São Paulo - Desde os atentados terroristas contra os Estados Unidos, em 11 de setembro de 2001, várias mudanças foram feitas na aviação comercial norte-americana para torná-la à prova de terrorismo. Revistas mais detalhadas e proibição de portar objetos cortantes foram adotadas e amplamente divulgadas na mídia. Mas uma medida em especial, e não comentada, tem surpreendido alguns passageiros. Ao ter o seu cartão de embarque marcado com a sigla SSSS, o passageiro é submetido a uma revista minuciosa em uma sala reservada na área de embarque.
A arquiteta Camila Luiz enfrentou essa situação recentemente. Na volta de uma viagem ao Canadá e Estados Unidos pela United Airlines, ela foi abordada pelo chefe de segurança do aeroporto de Chicago (EUA). Estranharam o fato de constar no passaporte da arquiteta seu nome de solteira e, na passagem de avião, o de casada.
Além de ter de retirar casacos e sapatos, todos os compartimentos de sua mala e da bagagem de mão foram revistados. Também foi feito um teste de pólvora na parte interna e externa das malas. Um policial explicou a ela o motivo de ter sido escolhida e a acompanhou durante todo o processo de inspeção, que durou uma hora e meia. ''Só soube desse procedimento quando aconteceu comigo'', conta.
Consultado sobre o caso, o consulado norte-americano afirmou desconhecer o procedimento. De acordo com Jennifer Bullock, do setor de informações, diferentes órgãos são responsáveis pela segurança em aeroportos. ''É provável que essa medida seja aplicada pelas empresas aéreas'', diz.
Em nota, a Continental Airlines afirmou que trabalha próxima ao governo dos Estados Unidos em uma série de medidas avançadas de segurança, mas diante da natureza sensível da questão, prefere não se manifestar. Por sua vez, a United Airlines confirmou a prática, mas também preferiu não comentar o assunto.
O caso mais curioso fica por conta da American Airlines. Seu departamento de segurança afirma que não aplica o procedimento. Entretanto, a analista de comunicação Melissa Fernandes tem outra história para contar. Ao viajar pela empresa para os Estados Unidos, recebeu a sigla SSSS nos cartões de embarque de ida e volta.
Ao contrário de Camila, foi dada à Melissa outra explicação para o fato de ter sido selecionada. Segundo o funcionário responsável pela checagem dos cartões de embarque no aeroporto de Eagle, no Texas, não há um critério determinado. ''É como se fosse uma espécie de loteria.''
Por conta da revista, minuciosa e demorada, a analista quase perdeu o vôo. ''Tive de sair correndo, pois já estavam chamando meu nome pelo alto-falante'', conta.

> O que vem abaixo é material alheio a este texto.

(** * vscode-pddl: the PDDL workspace model and the problem parser

    A shallow embedding of [common/src/PddlWorkspace.ts] and
    [common/src/PddlProblemParser.ts].

    Conventions of the embedding:
    - a JavaScript [Map] is an insertion-ordered association list ([JsMap]);
    - a [FileInfo] object is identified by its [fileUri] (the workspace keeps
      every object in the slot of its own URI, see [wellFormed]); mutating an
      object is written as an update of that slot;
    - [EventEmitter.emit] appends to the log [emitted] of the workspace;
    - an [async] method is run to completion before the next one starts;
    - strings are byte strings; [toLowerCase] and [\s] act on ASCII;
    - file versions are integers. *)

From Stdlib Require Import List String Ascii ZArith Bool Lia.
Import ListNotations.
Local Open Scope string_scope.
Set Warnings "-register-all".

(* ================================================================== *)
(** * JavaScript [Map] with string keys *)
(* ================================================================== *)

Module JsMap.

Section WithValues.
Context {V : Type}.

Definition t := list (string * V).

Definition empty : t := [].

Fixpoint get (m : t) (k : string) : option V :=
  match m with
  | [] => None
  | (k', v) :: r => if String.eqb k' k then Some v else get r k
  end.

Definition has (m : t) (k : string) : bool :=
  match get m k with Some _ => true | None => false end.

(** [set] on a key already present keeps its position. *)
Fixpoint set (m : t) (k : string) (v : V) : t :=
  match m with
  | [] => [(k, v)]
  | (k', v') :: r =>
      if String.eqb k' k then (k', v) :: r else (k', v') :: set r k v
  end.

Definition delete (m : t) (k : string) : t :=
  filter (fun kv => negb (String.eqb (fst kv) k)) m.

Definition keys (m : t) : list string := map fst m.

Definition values (m : t) : list V := map snd m.

(** In-place mutation of the object stored under [k], if any. *)
Definition adjust (f : V -> V) (k : string) (m : t) : t :=
  map (fun kv => if String.eqb (fst kv) k then (fst kv, f (snd kv)) else kv) m.

End WithValues.

Arguments t : clear implicits.

End JsMap.

(* ================================================================== *)
(** * Strings *)
(* ================================================================== *)

Definition isUpper (c : ascii) : bool :=
  let n := nat_of_ascii c in (65 <=? n)%nat && (n <=? 90)%nat.

Definition lowerAscii (c : ascii) : ascii :=
  if isUpper c then ascii_of_nat (nat_of_ascii c + 32) else c.

Fixpoint toLowerCase (s : string) : string :=
  match s with
  | EmptyString => EmptyString
  | String c r => String (lowerAscii c) (toLowerCase r)
  end.

(** [includes] of a string array. *)
Definition includes (l : list string) (x : string) : bool :=
  existsb (String.eqb x) l.

(** PddlWorkspace.ts, [lowerCaseEquals]; [None] is [undefined]/[null]. *)
Definition lowerCaseEquals (first second : option string) : bool :=
  match first with
  | None => match second with None => true | Some _ => false end
  | Some f =>
      match second with
      | None => false
      | Some s => String.eqb (toLowerCase f) (toLowerCase s)
      end
  end.

(* ================================================================== *)
(** * FileInfo *)
(* ================================================================== *)

Inductive PddlLanguage := PDDL | PLAN | HAPPENINGS.

(** Modelled from the spec: [FileStatus] of FileInfo.ts, which the spec gives
    as status in {Dirty, Parsed}. *)
Inductive FileStatus := Parsed | Dirty.

(** Modelled from the spec: the variants of FileInfo (DomainInfo, ProblemInfo,
    PlanInfo, HappeningsInfo, UnknownFileInfo) with the names the workspace
    reads from them. *)
Inductive FileModel :=
| Domain (name : string)
| Problem (name domainName : string)
| Plan (problemName domainName : string)
| Happenings (problemName domainName : string)
| Unknown.

(** Modelled from the spec: the FileInfo class of FileInfo.ts:
    {fileUri, version, language, status, text} and its variant. *)
Record FileInfo := mkFileInfo {
  fileUri : string;
  getVersion : Z;
  getLanguage : PddlLanguage;
  getStatus : FileStatus;
  getText : string;
  model : FileModel
}.

Definition isDomain (f : FileInfo) : bool :=
  match model f with Domain _ => true | _ => false end.

Definition isProblem (f : FileInfo) : bool :=
  match model f with Problem _ _ => true | _ => false end.

Definition isPlan (f : FileInfo) : bool :=
  match model f with Plan _ _ => true | _ => false end.

Definition isHappenings (f : FileInfo) : bool :=
  match model f with Happenings _ _ => true | _ => false end.

(** Property reads after the TypeScript casts [<ProblemInfo>], [<DomainInfo>]
    and [<PlanInfo>]: a property the object does not have is [undefined]. *)
Definition name (f : FileInfo) : option string :=
  match model f with
  | Domain n => Some n
  | Problem n _ => Some n
  | _ => None
  end.

Definition domainName (f : FileInfo) : option string :=
  match model f with
  | Problem _ d => Some d
  | Plan _ d => Some d
  | Happenings _ d => Some d
  | _ => None
  end.

Definition problemName (f : FileInfo) : option string :=
  match model f with
  | Plan p _ => Some p
  | Happenings p _ => Some p
  | _ => None
  end.

Definition setStatus (st : FileStatus) (f : FileInfo) : FileInfo :=
  mkFileInfo (fileUri f) (getVersion f) (getLanguage f) st (getText f) (model f).

(** Modelled from the spec: [FileInfo.update] of FileInfo.ts. A text update
    with a strictly greater version sets the file back to Dirty; an update with
    a version not greater is a no-op, unless forced. Returns whether the file
    was updated. *)
Definition update (f : FileInfo) (fileVersion : Z) (fileText : string)
    (force : bool) : bool * FileInfo :=
  let isNewerVersion := (getVersion f <? fileVersion)%Z || force in
  if isNewerVersion
  then (true, mkFileInfo (fileUri f) fileVersion (getLanguage f) Dirty fileText (model f))
  else (false, f).

(* ================================================================== *)
(** * What the workspace imports *)
(* ================================================================== *)

(** The functions PddlWorkspace.ts calls and does not define:
    - [uriScheme uri] is [URI.parse(uri).scheme] (vscode-uri);
    - [fsDirname uri] is [dirname(Util.fsPath(uri))];
    - [tryDomain], [tryProblem], [parsePlan] and [parseHappenings] are the
      methods of [Parser] (parser.ts), reduced to the names the workspace
      reads from their results. *)
Class Imports := {
  uriScheme : string -> string;
  fsDirname : string -> string;
  tryDomain : string -> Z -> string -> option string;
  tryProblem : string -> Z -> string -> option (string * string);
  parsePlan : string -> Z -> string -> string * string;
  parseHappenings : string -> Z -> string -> string * string
}.

(* ================================================================== *)
(** * Folder *)
(* ================================================================== *)

Record Folder := mkFolder {
  files : JsMap.t FileInfo;
  folderPath : string
}.

Definition newFolder (path : string) : Folder := mkFolder JsMap.empty path.

Definition Folder_hasFile (folder : Folder) (uri : string) : bool :=
  JsMap.has (files folder) uri.

Definition Folder_get (folder : Folder) (uri : string) : option FileInfo :=
  JsMap.get (files folder) uri.

Definition Folder_add `{Imports} (folder : Folder) (fileInfo : FileInfo) : Folder :=
  if negb (String.eqb (uriScheme (fileUri fileInfo)) "git")
  then mkFolder (JsMap.set (files folder) (fileUri fileInfo) fileInfo) (folderPath folder)
  else folder.

Definition Folder_removeByUri (folder : Folder) (uri : string) : bool * Folder :=
  (JsMap.has (files folder) uri,
   mkFolder (JsMap.delete (files folder) uri) (folderPath folder)).

Definition Folder_remove (folder : Folder) (fileInfo : FileInfo) : bool * Folder :=
  Folder_removeByUri folder (fileUri fileInfo).

Definition Folder_getProblemFileWithName (folder : Folder)
    (problemName : option string) : option FileInfo :=
  find (fun problemInfo => lowerCaseEquals (name problemInfo) problemName)
       (filter isProblem (JsMap.values (files folder))).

Apesar do imprevisto, tanto Camila quanto Melissa consideram necessárias essas medidas de segurança. ''Não podemos reclamar, pois a situação ficou muito complicada por conta dos atentados'', avalia Melissa. Ambas, porém, gostariam de ter sido informadas sobre a possibilidade de passar por uma revista especial. ''Se a pessoa não sabe do que se trata, pode ficar bastante assustada'', avalia Camila.